Not everybody in the EV industry is surprised by the government’s reticence to commit to extending the scheme. Pankaj Sharma, Co-founder and Director of Log9 Materials, a deep tech start-up that just inaugurated one of India’s first battery cell manufacturing lines for EVs, says, “Incentives such as FAME are temporary [measures] to get the industry started. The purpose was to initiate early adoption of EVs to bring the upfront cost of EVs down, which was achieved during the initial period of the scheme. The reason FAME might be scrapped now [is] because it was being bypassed by many Indian EV players.”

Sharma says some firms were not making 60 per cent of the vehicle parts in India, a condition in the scheme. “Over the past few years, the government had to penalise multiple original equipment manufacturers (OEMs) for breaching clauses of the FAME scheme.” He believes, though, that the EV industry will not be majorly impacted if the subsidy ends. “We will see price correction and the focus will be on improved product development,” he adds.

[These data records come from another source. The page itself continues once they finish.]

(** The buckets of the histogram are cumulative: whatever durations were
    observed, no bucket holds more than the next one, and +Inf holds them all. *)
Lemma histogram_cumulative ds i a b : Z.of_nat (length ds) < 2 ^ 64 ->
  hits (observe_all ds) !! i = Some a -> hits (observe_all ds) !! S i = Some b -> a <= b <= Z.of_nat (length ds).
Proof.
  intros Hl. rewrite observe_all_hits by done.
  assert (forall x y, (forall d, within x d = true -> within y d = true) -> count_within x ds <= count_within y ds) as Hmono.
  { intros x y Hxy. unfold count_within. clear Hl. induction ds as [|d l IH]; cbn; [lia|]. specialize (Hxy d).
    destruct (within x d), (within y d); cbn; lia. }
  assert (forall x, count_within x ds <= Z.of_nat (length ds)) as Hall.
  { intros x. unfold count_within. pose proof (List.filter_length_le (within x) ds). lia. }
  unfold durationBuckets. cbn [map app].
  do 7 (destruct i as [|i]; [cbn; intros [= <-] [= <-]; split; [first [apply Hmono; intros d; apply SFleb_above; lia|apply Hall]|first [apply Hall|lia]]|]).
  destruct i; done.
Qed.

(** ** The surfaces *)
(** The scope a public operation asks for. *)
Definition operation_scope (operation : string) : string :=
  if existsb (String.eqb operation) [OperationCreateEntry; OperationCreateReversal] then ScopeLedgerWrite
  else if existsb (String.eqb operation) [OperationGetEntry; OperationListEntries] then ScopeLedgerRead
  else ScopeConsolidationRead.

Inductive surface : Type := LedgerSurface (maxBody : Z) | ConsolidationSurface.
Definition surface_routes (s : surface) : list route :=
  match s with LedgerSurface _ => ledger_routes | ConsolidationSurface => consolidation_routes end.
Definition surface_counts (s : surface) : bool := match s with LedgerSurface _ => true | ConsolidationSurface => false end.
Definition surface_limit (s : surface) : Z :=
  match s with LedgerSurface maxBody => if maxBody =? 0 then Http.DefaultMaxBodyBytes else maxBody | ConsolidationSurface => Http.DefaultMaxBodyBytes end.
Definition new_surface verify gateway (s : surface) (v : option Verifier) (deps : bool) : result (exchange -> Metrics -> answer * Metrics) :=
  match s with
  | LedgerSurface maxBody => NewLedgerHTTPHandler verify gateway v deps maxBody
  | ConsolidationSurface => NewConsolidationHTTPHandler verify gateway v deps
  end.

Section Surfaces.
Context (verify : Verifier -> Z -> string -> result Identity) (gateway : string -> Http.request -> Identity -> list write).

Lemma routes_declared s r : r ∈ surface_routes s ->
  pattern r = rt_operation r /\ PublicEdgePolicy !! rt_operation r = Some [operation_scope (rt_operation r)].
Proof.
  destruct s; cbn [surface_routes]; unfold ledger_routes, consolidation_routes; rewrite ?elem_of_cons;
    intros Hr; repeat destruct Hr as [-> | Hr]; try (by apply elem_of_nil in Hr); vm_compute; by split.
Qed.

(** What the handler of a surface does with one exchange. *)
Definition surface_step (s : surface) (v : Verifier) (x : exchange) (m : Metrics) : answer * Metrics :=
  match find_route (surface_routes s) (ex_method x) (ex_path x) with
  | None => (Unrouted (if path_known (surface_routes s) (ex_path x) then 405 else 404), m)
  | Some r =>
      let m := if surface_counts s then count_entry m else m in
      match Http.handle verify v PublicEdgePolicy (rt_operation r) (surface_limit s) (ex_now x) (ex_trace x) (ex_span x) (ex_request x) with
      | Http.Refused p => (Problem p, m)
      | Http.Served request identity _ _ =>
          let writes := gateway (rt_operation r) request identity in
          (Handled (rt_operation r) identity writes, Observe request (recorded_status writes) (ex_duration x) m)
      end
  end.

One visible change that the uncertainty over the subsidy could spark is consolidation in the industry. The Indian industry is currently seeing many new entrants, and there are now over 350 players who assemble vehicles using imported components and sell them at a lower price than locally-produced vehicles. These companies may find it tough to survive now with the subsidies ending. Such firms could find the post-subsidy regime hard to navigate. Clearly, this is still an industry in flux.

Rajesh Menon, Director General of the Society of Indian Automobile Manufacturers
Rajesh Menon, Director General of the Society of Indian Automobile Manufacturers

Rajesh Menon, Director General of the Society of Indian Automobile Manufacturers, says the FAME scheme not only helped increase EV penetration but also, importantly, created an ecosystem that helped the industry thrive. “Continuation of such an incentive-based policy is important till the market matures.”

The test of maturity could well turn out to be the monthly sales numbers for July that could reveal if the dip in June was a one-off or if there is indeed something to worry about.